▶ EXERCISE GOAL: Below are the records; copy each line in which "Definition" occurs.

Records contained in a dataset
Lemma merge_wf a b : wf a -> wf b -> wf (merge a b).
Proof.
  unfold wf. intros Ha Hb k n. rewrite merge_lookup. unfold merge_count.
  destruct (b !! k) as [w|] eqn:E; [|by intros; eapply Ha].
  apply Hb in E. intros [= <-]. case_match; lia.
Qed.

Lemma increment_wf c s d c' : wf c -> increment c s d = Some c' -> wf c'.
Proof.
  unfold increment, wf. intros Hc H. case_if. bool_hyps. unfold checked_sint in *.
  case_match; simplify_eq. apply map_Forall_insert_2; [|done].
  destruct (c !! s) eqn:E; cbn [default id] in *; [apply Hc in E|]; lia.
Qed.

Lemma set_count_wf c s v : wf c -> wf (set_count c s v).
Proof. intros Hc. apply map_Forall_insert_2; [lia|done]. Qed.

Lemma increment_total c s d c' :
  increment c s d = Some c' -> map_total c' = map_total c + Z.max d 0.
Proof.
  unfold increment. intros H. case_if; bool_hyps; [lia|].
  unfold checked_sint in *. case_match; simplify_eq. rewrite map_total_insert. lia.
Qed.

(** An increment moves a counter up in the merge order, at one site only. *)
Lemma increment_merge c s d c' : increment c s d = Some c' -> merge c c' = c'.
Proof.
  unfold increment. intros H. case_if; [by apply (join_idem (S := fun _ => True))|].
  bool_hyps. unfold checked_sint in *. case_match; simplify_eq. apply map_eq. intros k.
  rewrite merge_lookup, lookup_insert. unfold merge_count. case_decide as E.
  - subst k. destruct (c !! s); cbn [default id] in *; f_equal; lia.
  - case_match; [|done]. f_equal. lia.
Qed.

Lemma increment_other c s d c' k : increment c s d = Some c' -> k <> s -> c' !! k = c !! k.
Proof. unfold increment. intros H Hk. case_if. by rewrite lookup_insert_ne. Qed.

Lemma value_total c : wf c ->
  value c = if map_total c <? 2 ^ 63 then Some (map_total c) else None.
Proof.
  unfold value, wf. induction c as [|k v c Hk Hf IH] using map_first_key_ind; intros Hw.
  { done. }
  apply map_Forall_insert in Hw as [Hv Hw]; [|done]. specialize (IH Hw).
  rewrite map_total_insert_None by done.
  rewrite map_fold_insert_first_key by done. rewrite IH.
  pose proof (map_total_nonneg c Hw).
  destruct (Z.ltb_spec (map_total c) (2 ^ 63)); cbn [mbind option_bind].
  - unfold checked_sint. change (64 - 1) with 63.
    destruct (Z.leb_spec (- 2 ^ 63) (map_total c + v)); [|lia].
    by destruct (Z.ltb_spec (map_total c + v) (2 ^ 63)).
  - destruct (Z.ltb_spec (map_total c + v) (2 ^ 63)); [lia|done].
Qed.

End GCounter.

(** ** pn_counter.h *)
Module PNCounter.

Record t := mk { positive : GCounter.t; negative : GCounter.t }.

Definition empty : t := mk ∅ ∅.

Definition add (c : t) (site_id delta : Z) : option t :=
  if delta >=? 0 then
    match GCounter.increment (positive c) site_id delta with
    | Some p => Some (mk p (negative c)) | None => None end
  else match checked_sint 64 (- delta) with
       | Some d => match GCounter.increment (negative c) site_id d with
                   | Some n => Some (mk (positive c) n) | None => None end
       | None => None
       end.

Definition set_site_counts (c : t) (site_id p n : Z) : t :=
  mk (GCounter.set_count (positive c) site_id p) (GCounter.set_count (negative c) site_id n).

Definition value (c : t) : option Z :=
  match GCounter.value (positive c), GCounter.value (negative c) with
  | Some p, Some n => checked_sint 64 (p - n)
  | _, _ => None
  end.

Definition merge (c other : t) : t :=
  mk (GCounter.merge (positive c) (positive other)) (GCounter.merge (negative c) (negative other)).

Definition wf (c : t) : Prop := GCounter.wf (positive c) /\ GCounter.wf (negative c).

▶ EXERCISE RESULT:
Definition empty : t := mk ∅ ∅.
Definition add (c : t) (site_id delta : Z) : option t :=
Definition set_site_counts (c : t) (site_id p n : Z) : t :=
Definition value (c : t) : option Z :=
Definition merge (c other : t) : t :=
Definition wf (c : t) : Prop := GCounter.wf (positive c) /\ GCounter.wf (negative c).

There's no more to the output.